→ **EXERCISE INPUT**:
BEGIN

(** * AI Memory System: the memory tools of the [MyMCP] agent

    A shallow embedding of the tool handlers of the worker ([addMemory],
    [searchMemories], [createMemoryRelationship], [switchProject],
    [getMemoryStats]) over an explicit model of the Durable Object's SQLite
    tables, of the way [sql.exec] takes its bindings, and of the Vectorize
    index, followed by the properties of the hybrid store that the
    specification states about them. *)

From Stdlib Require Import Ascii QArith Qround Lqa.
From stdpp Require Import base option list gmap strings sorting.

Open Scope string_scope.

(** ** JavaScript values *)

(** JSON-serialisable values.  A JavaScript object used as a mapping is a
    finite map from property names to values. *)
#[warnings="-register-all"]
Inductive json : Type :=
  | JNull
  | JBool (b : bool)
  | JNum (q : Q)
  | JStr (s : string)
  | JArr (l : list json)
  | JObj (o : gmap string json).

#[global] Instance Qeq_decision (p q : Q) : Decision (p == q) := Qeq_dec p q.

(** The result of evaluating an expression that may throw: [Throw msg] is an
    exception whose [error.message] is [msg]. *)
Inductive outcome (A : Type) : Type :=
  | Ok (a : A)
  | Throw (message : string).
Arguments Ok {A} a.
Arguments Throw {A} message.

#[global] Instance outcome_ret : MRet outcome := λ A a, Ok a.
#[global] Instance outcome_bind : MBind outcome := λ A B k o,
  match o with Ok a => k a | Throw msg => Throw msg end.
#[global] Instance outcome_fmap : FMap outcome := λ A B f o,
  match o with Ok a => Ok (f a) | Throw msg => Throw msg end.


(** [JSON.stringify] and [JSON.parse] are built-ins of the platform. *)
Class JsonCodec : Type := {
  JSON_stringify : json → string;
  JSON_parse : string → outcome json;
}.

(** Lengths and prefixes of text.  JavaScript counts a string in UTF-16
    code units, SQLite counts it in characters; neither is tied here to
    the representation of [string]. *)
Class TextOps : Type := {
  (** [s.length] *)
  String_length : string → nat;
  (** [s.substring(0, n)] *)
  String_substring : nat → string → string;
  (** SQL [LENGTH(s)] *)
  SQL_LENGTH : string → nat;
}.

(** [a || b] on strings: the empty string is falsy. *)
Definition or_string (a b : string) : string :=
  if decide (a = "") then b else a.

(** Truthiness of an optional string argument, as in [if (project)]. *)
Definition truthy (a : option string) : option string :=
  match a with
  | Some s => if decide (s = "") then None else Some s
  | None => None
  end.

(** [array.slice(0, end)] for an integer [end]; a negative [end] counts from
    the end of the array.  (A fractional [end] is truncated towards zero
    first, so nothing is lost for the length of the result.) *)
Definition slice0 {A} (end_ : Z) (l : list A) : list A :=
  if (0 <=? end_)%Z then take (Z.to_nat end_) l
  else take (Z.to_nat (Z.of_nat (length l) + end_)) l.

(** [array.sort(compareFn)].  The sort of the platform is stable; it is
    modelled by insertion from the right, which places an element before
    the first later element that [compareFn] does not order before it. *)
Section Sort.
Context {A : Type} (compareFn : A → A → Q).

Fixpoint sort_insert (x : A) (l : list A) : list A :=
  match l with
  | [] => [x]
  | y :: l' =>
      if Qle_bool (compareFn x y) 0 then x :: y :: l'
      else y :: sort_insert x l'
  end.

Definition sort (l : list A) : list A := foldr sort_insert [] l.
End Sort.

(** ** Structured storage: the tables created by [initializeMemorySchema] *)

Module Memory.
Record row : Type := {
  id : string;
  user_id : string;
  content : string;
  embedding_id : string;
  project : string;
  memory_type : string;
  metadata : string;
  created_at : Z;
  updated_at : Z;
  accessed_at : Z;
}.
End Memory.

END

→ **YOUR OBJECTIVE**:
Copy out the whole listing exactly; please set it all down.

→ **SOLUTION TO THE PROBLEM**:
(** * AI Memory System: the memory tools of the [MyMCP] agent

    A shallow embedding of the tool handlers of the worker ([addMemory],
    [searchMemories], [createMemoryRelationship], [switchProject],
    [getMemoryStats]) over an explicit model of the Durable Object's SQLite
    tables, of the way [sql.exec] takes its bindings, and of the Vectorize
    index, followed by the properties of the hybrid store that the
    specification states about them. *)

From Stdlib Require Import Ascii QArith Qround Lqa.
From stdpp Require Import base option list gmap strings sorting.

Open Scope string_scope.

(** ** JavaScript values *)

(** JSON-serialisable values.  A JavaScript object used as a mapping is a
    finite map from property names to values. *)
#[warnings="-register-all"]
Inductive json : Type :=
  | JNull
  | JBool (b : bool)
  | JNum (q : Q)
  | JStr (s : string)
  | JArr (l : list json)
  | JObj (o : gmap string json).

#[global] Instance Qeq_decision (p q : Q) : Decision (p == q) := Qeq_dec p q.

(** The result of evaluating an expression that may throw: [Throw msg] is an
    exception whose [error.message] is [msg]. *)
Inductive outcome (A : Type) : Type :=
  | Ok (a : A)
  | Throw (message : string).
Arguments Ok {A} a.
Arguments Throw {A} message.

#[global] Instance outcome_ret : MRet outcome := λ A a, Ok a.
#[global] Instance outcome_bind : MBind outcome := λ A B k o,
  match o with Ok a => k a | Throw msg => Throw msg end.
#[global] Instance outcome_fmap : FMap outcome := λ A B f o,
  match o with Ok a => Ok (f a) | Throw msg => Throw msg end.


(** [JSON.stringify] and [JSON.parse] are built-ins of the platform. *)
Class JsonCodec : Type := {
  JSON_stringify : json → string;
  JSON_parse : string → outcome json;
}.

(** Lengths and prefixes of text.  JavaScript counts a string in UTF-16
    code units, SQLite counts it in characters; neither is tied here to
    the representation of [string]. *)
Class TextOps : Type := {
  (** [s.length] *)
  String_length : string → nat;
  (** [s.substring(0, n)] *)
  String_substring : nat → string → string;
  (** SQL [LENGTH(s)] *)
  SQL_LENGTH : string → nat;
}.

(** [a || b] on strings: the empty string is falsy. *)
Definition or_string (a b : string) : string :=
  if decide (a = "") then b else a.

(** Truthiness of an optional string argument, as in [if (project)]. *)
Definition truthy (a : option string) : option string :=
  match a with
  | Some s => if decide (s = "") then None else Some s
  | None => None
  end.

(** [array.slice(0, end)] for an integer [end]; a negative [end] counts from
    the end of the array.  (A fractional [end] is truncated towards zero
    first, so nothing is lost for the length of the result.) *)
Definition slice0 {A} (end_ : Z) (l : list A) : list A :=
  if (0 <=? end_)%Z then take (Z.to_nat end_) l
  else take (Z.to_nat (Z.of_nat (length l) + end_)) l.

(** [array.sort(compareFn)].  The sort of the platform is stable; it is
    modelled by insertion from the right, which places an element before
    the first later element that [compareFn] does not order before it. *)
Section Sort.
Context {A : Type} (compareFn : A → A → Q).

Fixpoint sort_insert (x : A) (l : list A) : list A :=
  match l with
  | [] => [x]
  | y :: l' =>
      if Qle_bool (compareFn x y) 0 then x :: y :: l'
      else y :: sort_insert x l'
  end.

Definition sort (l : list A) : list A := foldr sort_insert [] l.
End Sort.

(** ** Structured storage: the tables created by [initializeMemorySchema] *)

Module Memory.
Record row : Type := {
  id : string;
  user_id : string;
  content : string;
  embedding_id : string;
  project : string;
  memory_type : string;
  metadata : string;
  created_at : Z;
  updated_at : Z;
  accessed_at : Z;
}.
End Memory.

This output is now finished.